He begins solo, bundled in leather jacket and with shades hiding his unshaven face. “The Old Laughing Lady” is performed almost jauntily, making it more like “Sugar Mountain” than the walking nightmare of the original track. He’d been doing it that way for years, but this was the first official appearance on an album, so it was welcome. “Mr. Soul” is reassessed in a drop-D modal tuning with harmonica that transforms it into a Delta blues number. “World On A String” is an odd choice, as is the first official release of “Stringman”, done identically to the shelved 1976 recording. (Keen listeners will notice that he performs four songs from Chrome Dreams in this set.) “Like A Hurricane” appears in its Dracula-pump organ guise before it wore out its welcome.

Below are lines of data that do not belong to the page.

Lemma loaded_frame {A} (load : Settings.files → outcome (Settings.files * A)) w :
  let w' := (loaded load w).2 in log w' = log w ∧ lock w' = lock w ∧ pending w' = pending w.
Proof. unfold loaded. by destruct (load (texts (fs w))) as [[t a]|e|]. Qed.

(** A load, and what is done with its result. *)
Lemma after_load {A B} (load : Settings.files → outcome (Settings.files * A)) (f : A → M B) w (P : World → Prop) :
  (∀ w', log w' = log w → lock w' = lock w → pending w' = pending w → P w' ∧ ∀ a, P (f a w').2) →
  P ((loaded load ≫= f) w).2.
Proof.
  intros HP. pose proof (loaded_frame load w) as (H1' & H2' & H3').
  unfold mbind, M_bind. destruct (loaded load w) as [[a|e|] w']; cbn in *; by apply HP.
Qed.

Lemma init_exclusively fd kind config force src w :
  inside_command fd kind w →
  let '(r, w') := init_image (command_guard fd kind) config force src w in
  exclusively w w' ∧ (r = Ok tt → lock w' !! fd = Some kind).
Proof.
  intros [Hk Hp]. destruct (init_image _ _ _ _ w) as [r w'] eqn:Hr.
  destruct (changes_under_lock _ _ _ _ _ _ _ _ _ _ _ _ (command_guard fd kind) _ _ _ _ _ _ _ _ _ Hk Hp Hr) as (l & E & F & Ht).
  split.
  - exists l. split; [done|]. eapply Forall_impl; [exact F|]. intros [k c] [Hx|Hx]; [by left|].
    right. by eexists.
  - intros Hok. unfold held in Ht. cbn in Ht. by rewrite Ht.
Qed.

Lemma init_then fd kind config force src {B} (f : M B) w :
  inside_command fd kind w →
  (∀ w', lock w' !! fd = Some kind → exclusively w' (f w').2) →
  exclusively w ((init_image (command_guard fd kind) config force src;; f) w).2.
Proof.
  intros Hw Hf. pose proof (init_exclusively fd kind config force src w Hw) as Hi.
  unfold mbind, M_bind. destruct (init_image _ _ _ _ w) as [[[]|e|] w']; [|by apply Hi..].
  destruct Hi as [Hi Hk]. transitivity w'; [done|]. by apply Hf, Hk.
Qed.

(** The command of [apk] and the preferences that record it. *)
Definition apk_body (guard : FlockGuard) (config : Config) (user : PrefsObject) (apk_command : string) : M unit :=
  apk_vm guard config apk_command;; save_here guard user (config_file_path (Settings.paths config)).

Lemma upgraded_exclusively fd kind {A} (m : M A) w :
  within (inside (command_guard fd kind) "") (inside_fails (command_guard fd kind) "") m →
  lock w !! fd = Some kind →
  exclusively w (with_upgrade (command_guard fd kind) m w).2.
Proof.
  intros Hm Hk. pose proof (outside_guarded (command_guard fd kind) "" m Hm w) as Ho.
  destruct (with_upgrade _ m w) as [[a|e|] w']; apply Ho in Hk; apply logged_exclusively, Hk.
Qed.

Section apk_lock.
Context (guard : FlockGuard).
#[local] Existing Instance inside_steps.
#[local] Hint Resolve inside_setup_vm inside_sys : within.

Lemma inside_apk_vm config apk_command :
  within (inside guard "") (inside_fails guard "") (apk_vm guard config apk_command).
Proof.
  unfold apk_vm. cbv zeta. within_step; [within_solve|]. intros w.
  match goal with |- context [start_vm_forked vm guard ?m ?c] => pose proof (inside_forked vm guard "" m c w) as Hf end.
  unfold mbind, M_bind, m_context. destruct (start_vm_forked _ _ _ _ w) as [[code|e|] w']; cbn [with_context]; [|done..].
  destruct Hf as [Hf H0']. by case_bool_decide; cbn; [apply H0'|].
Qed.
Lemma inside_save user p : within (inside guard "") (inside_fails guard "") (save_here guard user p).
Proof. unfold save_here, VmImage.write. within_solve. Qed.
#[local] Hint Resolve inside_apk_vm inside_save : within.

Lemma inside_apk config user apk_command :
  within (inside guard "") (inside_fails guard "") (apk_body guard config user apk_command).
Proof. unfold apk_body. within_solve. Qed.
End apk_lock.

Lemma keep_result {A B} (m : M A) (b : B) w : (m ≫= λ _, mret b) w = (_ ← (m w).1; Ok b, (m w).2).
Proof. unfold mbind, M_bind. by destruct (m w) as [[a|e|] w']. Qed.

(** The body of a command that loads the configuration and initialises the
    default image. *)
Lemma load_init_then {B} fd kind (load : Settings.files → outcome (Settings.files * Config)) force src (f : Config → M B) w :
  inside_command fd kind w →
  (∀ config w', lock w' !! fd = Some kind → exclusively w' (f config w').2) →
  exclusively w ((loaded load ≫= λ config, init_image (command_guard fd kind) config force (src config);; f config) w).2.
Proof.
  intros [Hk Hp] Hf. apply (after_load _ _ w (exclusively w)). intros w2 E Ek Ep. split; [by apply exclusively_same|]. intros config.
  transitivity w2; [by apply exclusively_same|]. apply init_then; [split; congruence|]. intros w3. apply Hf.
Qed.
(** X2.  An inspection only writes to the logger and disables the hook:
    registry, formatter slot and objects are as before, so a second
    inspection over the same objects writes the same report once more. *)
Theorem inspection_is_repeatable (host : Host) (w : World) :
  let w1 := (whyIsNodeRunning host w).2 in
  let w2 := (whyIsNodeRunning host w1).2 in
  asyncResources w1 = asyncResources w
  ∧ Error_prepareStackTrace w1 = Error_prepareStackTrace w
  ∧ objects w1 = objects w
  ∧ ∃ report, logged w1 = logged w ++ report
              ∧ logged w2 = (logged w ++ report) ++ report.
Proof.
  intros w1 w2. unfold w2, w1.
  destruct (whyIsNodeRunning_writes host w) as (out & ls & Hrun & _).
  rewrite (Hrun w eq_refl). rewrite Hrun by done. simpl.
  split_and!; [done..|]. eexists. split; reflexivity.
Qed.

(** X3.  When the host attaches a stack, [captureStackTraces] returns
    one frame per call site, in the order of the call sites and with
    their line number and file name, and leaves the whole state, the
    formatter slot included, as it found it. *)
Theorem captureStackTraces_frames_follow_call_sites
    (sites : list CallSite) (w : World) :
  ∃ frames,
    captureStackTraces (Ret (Some sites)) w = (Ret (Some frames), w)
    ∧ length frames = length sites
    ∧ ∀ (k : nat) site,
        sites !! k = Some site →
        frames !! k = Some {| lineNumber := getLineNumber site;
                              fileName := getFileName site |}.
Proof.
  exists (prepareStackTrace sites). split_and!.
  - rewrite captureStackTraces_returns. simpl. by rewrite with_formatter_same.
  - unfold prepareStackTrace. by rewrite length_fmap.
  - intros k site Hk. unfold prepareStackTrace. by rewrite list_lookup_fmap, Hk.
Qed.

(** X4.  A tracked creation under an id that is not in the registry
    appends one entry after all the existing ones; the entry carries the
    type, a weak reference to the resource, and the frames of the call
    sites without the first one, which is the frame of [init] itself. *)
Theorem init_appends_fresh_id
    (asyncId : Z) (ty : string) (trig : Z) (resource : N)
    (sites : list CallSite) (w : World) :
  ty ∉ IGNORED_TYPES →
  asyncId ∉ Map_keys (asyncResources w) →
  ∃ record,
    init asyncId ty trig resource (Ret (Some sites)) w
    = (Ret tt, with_asyncResources (asyncResources w ++ [(asyncId, record)]) w)
    ∧ type record = ty
    ∧ resourceRef record = WeakRef_new resource
    ∧ length (stacks record) = (length sites - 1)%nat
    ∧ ∀ (k : nat) site,
        sites !! S k = Some site →
        stacks record !! k = Some {| lineNumber := getLineNumber site;
                                     fileName := getFileName site |}.
Proof.
  intros Hty Hfresh. eexists. rewrite init_tracked by done.
  rewrite Map_set_fresh by done. split_and!; [done..| |]; simpl.
  - unfold prepareStackTrace. by rewrite length_drop, length_fmap.
  - intros k site Hk. unfold prepareStackTrace.
    rewrite lookup_drop, list_lookup_fmap. simpl. by rewrite Hk.
Qed.

Lemma init_appends_fresh_id_witness :
  ("Timeout" ∉ IGNORED_TYPES)
  ∧ (9 ∉ Map_keys (asyncResources demo_world))
  ∧ ∃ record,
      init 9 "Timeout" 1 100%N (Ret (Some demo_sites)) demo_world
      = (Ret tt,
         with_asyncResources (asyncResources demo_world ++ [(9, record)]) demo_world)
      ∧ type record = "Timeout"
      ∧ resourceRef record = WeakRef_new 100%N
      ∧ length (stacks record) = (length demo_sites - 1)%nat
      ∧ ∀ (k : nat) site,
          demo_sites !! S k = Some site →
          stacks record !! k = Some {| lineNumber := getLineNumber site;
                                       fileName := getFileName site |}.
Proof.
  assert (Hty : "Timeout" ∉ IGNORED_TYPES)
    by (apply (bool_decide_unpack _); vm_compute; exact I).
  assert (Hfresh : 9 ∉ Map_keys (asyncResources demo_world))
    by (apply (bool_decide_unpack _); vm_compute; exact I).
  split; [exact Hty|]. split; [exact Hfresh|].
  apply (init_appends_fresh_id 9 "Timeout" 1 100%N demo_sites demo_world Hty Hfresh).
Defined.

(** X5.  A tracked creation under an id that is already in the registry
    replaces the record of that id where it stands: the keys and their
    order are unchanged and the entries of the other ids are untouched. *)
Theorem init_replaces_existing_id
    (asyncId : Z) (ty : string) (trig : Z) (resource : N)
    (sites : list CallSite) (w : World) :
  ty ∉ IGNORED_TYPES →
  asyncId ∈ Map_keys (asyncResources w) →
  ∃ w',
    init asyncId ty trig resource (Ret (Some sites)) w = (Ret tt, w')
    ∧ Map_keys (asyncResources w') = Map_keys (asyncResources w)
    ∧ (asyncId, {| type := ty; resourceRef := WeakRef_new resource;
                   stacks := drop 1 (prepareStackTrace sites) |})
      ∈ asyncResources w'
    ∧ ∀ k r, k ≠ asyncId →
             ((k, r) ∈ asyncResources w' ↔ (k, r) ∈ asyncResources w).
Proof.
  intros Hty Hin. eexists. rewrite init_tracked by done. simpl. split_and!.
  - done.
  - by apply Map_set_present_keys.
  - apply Map_set_elem.
  - intros k r Hne. by apply Map_set_other.
Qed.

Lemma init_replaces_existing_id_witness :
  ("Timeout" ∉ IGNORED_TYPES)
  ∧ 3 ∈ Map_keys (asyncResources demo_world)
  ∧ ∃ w',
      init 3 "Timeout" 1 100%N (Ret (Some demo_sites)) demo_world = (Ret tt, w')
      ∧ Map_keys (asyncResources w') = Map_keys (asyncResources demo_world)
      ∧ (3, {| type := "Timeout"; resourceRef := WeakRef_new 100%N;
               stacks := drop 1 (prepareStackTrace demo_sites) |})
        ∈ asyncResources w'
      ∧ ∀ k r, k ≠ 3 →
               ((k, r) ∈ asyncResources w' ↔ (k, r) ∈ asyncResources demo_world).
Proof.
  assert (Hty : "Timeout" ∉ IGNORED_TYPES)
    by (apply (bool_decide_unpack _); vm_compute; exact I).
  assert (Hin : 3 ∈ Map_keys (asyncResources demo_world))
    by (apply (bool_decide_unpack _); vm_compute; exact I).
  split; [exact Hty|]. split; [exact Hin|].
  apply (init_replaces_existing_id 3 "Timeout" 1 100%N demo_sites demo_world Hty Hin).
Defined.

(** X6.  Creating a tracked resource under an id that is not in the
    registry and then destroying that id gives back the state from
    before the creation, registry order included. *)
Theorem create_then_destroy_restores
    (asyncId : Z) (ty : string) (trig : Z) (resource : N)
    (sites : list CallSite) (w : World) :
  ty ∉ IGNORED_TYPES →
  asyncId ∉ Map_keys (asyncResources w) →
  (init asyncId ty trig resource (Ret (Some sites));; destroy asyncId) w
  = (Ret tt, w).
Proof.
  intros Hty Hfresh. autounfold with run. rewrite init_tracked by done.
  unfold destroy. run. rewrite Map_delete_set_fresh by done.
  by destruct w.
Qed.

Lemma create_then_destroy_restores_witness :
  ("Timeout" ∉ IGNORED_TYPES)
  ∧ (9 ∉ Map_keys (asyncResources demo_world))
  ∧ (init 9 "Timeout" 1 100%N (Ret (Some demo_sites));; destroy 9) demo_world
    = (Ret tt, demo_world).
Proof.
  assert (Hty : "Timeout" ∉ IGNORED_TYPES)
    by (apply (bool_decide_unpack _); vm_compute; exact I).
  assert (Hfresh : 9 ∉ Map_keys (asyncResources demo_world))
    by (apply (bool_decide_unpack _); vm_compute; exact I).
  split; [exact Hty|]. split; [exact Hfresh|].
  apply (create_then_destroy_restores 9 "Timeout" 1 100%N demo_sites demo_world
           Hty Hfresh).
Defined.

(** X7.  [destroy] never raises; it removes the entries of the given id
    and nothing else, keeps the remaining entries in their order, does
    not touch the rest of the state, and a second [destroy] of the same
    id changes nothing. *)
Theorem destroy_removes_one_id (asyncId : Z) (w : World) :
  ∃ w',
    destroy asyncId w = (Ret tt, w')
    ∧ (asyncId ∉ Map_keys (asyncResources w'))
    ∧ asyncResources w' `sublist_of` asyncResources w
    ∧ (∀ k r, (k, r) ∈ asyncResources w'
              ↔ k ≠ asyncId ∧ (k, r) ∈ asyncResources w)
    ∧ w' = with_asyncResources (asyncResources w') w
    ∧ destroy asyncId w' = (Ret tt, w').
Proof.
  eexists. split; [reflexivity|]. simpl.
  assert (Hgone : asyncId ∉ Map_keys (Map_delete asyncId (asyncResources w))).
  { rewrite Map_keys_delete. tauto. }
  split_and!.
  - exact Hgone.
  - apply sublist_filter.
  - intros k r. apply Map_delete_elem.
  - done.
  - by apply destroy_absent.
Qed.

Lemma deliver_keys_NoDup (ns : list Notification) (w : World) :
  NoDup (Map_keys (asyncResources w)) →
  NoDup (Map_keys (asyncResources (deliver ns w).2)).
Proof.
  revert w. induction ns as [|n ns IH]; intros w Hnd; [done|].
  rewrite deliver_cons. pose proof (notify_keys_NoDup n w Hnd) as Hstep.
  destruct (notify n w) as [[[]|e] w1]; simpl in Hstep; [by apply IH|done].
Qed.

(** X8.  Whatever the history of notifications, with creations that
    reuse ids and captures that fail included, the ids in the registry
    are pairwise distinct: no resource is listed twice. *)
Theorem registry_keys_distinct f objs (ns : list Notification) :
  NoDup (Map_keys (asyncResources (deliver ns (loaded f objs)).2)).
Proof. apply deliver_keys_NoDup. simpl. apply NoDup_nil_2. Qed.

Lemma tracked_creations_cons (n : Notification) (ns : list Notification) :
  tracked_creations (n :: ns)
  = ((if is_tracked_creation n then 1 else 0) + tracked_creations ns)%nat.
Proof.
  unfold tracked_creations. rewrite filter_cons.
  destruct (is_tracked_creation n); simpl; done.
Qed.

Lemma notify_length (n : Notification) (w : World) :
  (length (asyncResources (notify n w).2)
   ≤ length (asyncResources w) + (if is_tracked_creation n then 1 else 0))%nat.
Proof.
  unfold notify. destruct (hook_enabled w); [|simpl; lia].
  destruct n as [i type trig resource ctx|i]; simpl.
  - destruct (decide (type ∈ IGNORED_TYPES)) as [Hig|Hig].
    + rewrite init_ignored by done. simpl. lia.
    + destruct (includes IGNORED_TYPES type) eqn:E; [by apply includes_spec in E|].
      simpl. destruct ctx as [[sites|]|e].
      * rewrite init_tracked by done. simpl.
        pose proof (Map_set_length i
          {| type := type; resourceRef := WeakRef_new resource;
             stacks := drop 1 (prepareStackTrace sites) |} (asyncResources w)).
        lia.
      * destruct (init_no_stack i type trig resource w Hig) as [e ->]. simpl. lia.
      * rewrite init_capture_raises by done. simpl. lia.
  - pose proof (Map_delete_length i (asyncResources w)). lia.
Qed.

Lemma deliver_length (ns : list Notification) (w : World) :
  (length (asyncResources (deliver ns w).2)
   ≤ length (asyncResources w) + tracked_creations ns)%nat.
Proof.
  revert w. induction ns as [|n ns IH]; intros w; [simpl; lia|].
  rewrite deliver_cons, tracked_creations_cons.
  pose proof (notify_length n w) as Hstep.
  destruct (notify n w) as [[[]|e] w1]; simpl in Hstep.
  - specialize (IH w1). lia.
  - simpl. lia.
Qed.

(** X9.  The registry never holds more entries than the history has
    creations with a type that is not ignored, whatever the order of
    the notifications and whether or not the captures succeed. *)
Theorem registry_size_bounded f objs (ns : list Notification) :
  (length (asyncResources (deliver ns (loaded f objs)).2)
   ≤ tracked_creations ns)%nat.
Proof. pose proof (deliver_length ns (loaded f objs)) as H. simpl in H. exact H. Qed.

(** ** Further properties of the renderer *)
Section RendererMoreProperties.

Variable host : Host.

Lemma sourceLine_readable (s : StackFrame) (path contents line : string) :
  normalizeFilePath host (fileName s) = Ret path →
  readFileSync host path = Ret contents →
  index (split_lines contents) (default 0 (lineNumber s) - 1) = Some line →
  excerpt host s = " - " +:+ trim line.
Proof.
  intros Hpath Hread Hline. unfold excerpt, sourceLine. rewrite Hpath. run.
  by rewrite Hread, Hline.
Qed.


(** X11.  When rendering reaches the frames of a record and the file of
    one of them is read and has a line at the frame's line number, the
    line of that frame is its path, a colon and its line number, the
    padding, the separator and the text of that source line without the
    white space around it. *)
Theorem readable_source_line_is_shown
    (r : AsyncResource) (w : World) (kept : list StackFrame) (maxLength : Z)
    (k : nat) (s : StackFrame) (path contents line : string) :
  Array_filter keepFrame (stacks r) = Ret kept →
  maxLength_of host kept = Ret maxLength →
  kept !! k = Some s →
  normalizeFilePath host (fileName s) = Ret path →
  readFileSync host path = Ret contents →
  index (split_lines contents) (default 0 (lineNumber s) - 1) = Some line →
  ∃ body filePath loc padding,
    printStacks host r w
    = (Ret tt, with_logged (logged w ++ "" :: ("# " +:+ type r) :: body) w)
    ∧ formatFilePath host (fileName s) = Ret filePath
    ∧ loc = filePath +:+ ":" +:+ match lineNumber s with
                                 | Some n => pretty n
                                 | None => "null"
                                 end
    ∧ JS.repeat " " (maxLength - Z.of_nat (String.length loc)) = Ret padding
    ∧ body !! k = Some (loc +:+ padding +:+ " - " +:+ trim line).
Proof.
  intros Hf Hm Hk Hpath Hread Hline.
  assert (Hne : kept ≠ []) by (intros ->; by rewrite lookup_nil in Hk).
  destruct (maxLength_of_returns host kept maxLength Hm) as [Hfmt ->].
  assert (Hs : s ∈ kept) by (by eapply list_elem_of_lookup_2).
  rewrite Forall_forall in Hfmt. destruct (Hfmt s Hs) as [loc Hloc].
  destruct (formatLocation_returns host s loc Hloc) as (filePath & HfilePath & Hloc_eq).
  pose proof (location_le_widest host kept s Hs) as Hle.
  rewrite (formatLocation_location host s loc Hloc) in Hle.
  exists (frame_line host (widest host kept) <$> kept), filePath, loc,
    (spaces (widest host kept - String.length loc)).
  split_and!; [|done|done| |].
  - by apply (printStacks_frames host r w kept (Z.of_nat (widest host kept))).
  - rewrite repeat_space by lia. do 2 f_equal. lia.
  - rewrite list_lookup_fmap, Hk. simpl. unfold frame_line.
    rewrite (formatLocation_location host s loc Hloc).
    by rewrite (sourceLine_readable s path contents line Hpath Hread Hline).
Qed.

The band—including such luminaries from the past as Nils Lofgren, Nicolette Larson, Neil’s half-sister Astrid, and Kenny Buttrey, credited for union reasons as “Oscar Butterworth”—joins the proceedings for the Harvest Moon numbers plus some old favorites, as well as a fascinating take on “Transformer Man”. (The ever-faithful Larry Cragg came out to rhythmically push the broom for “Harvest Moon” itself.)
He’d been following his scattered muse through solo shows for years, and he found it on a good night. Strikingly crowd-pleasing and Neil-pleasing, the album also shows what the Unplugged series once strove for before it turned into a tired joke.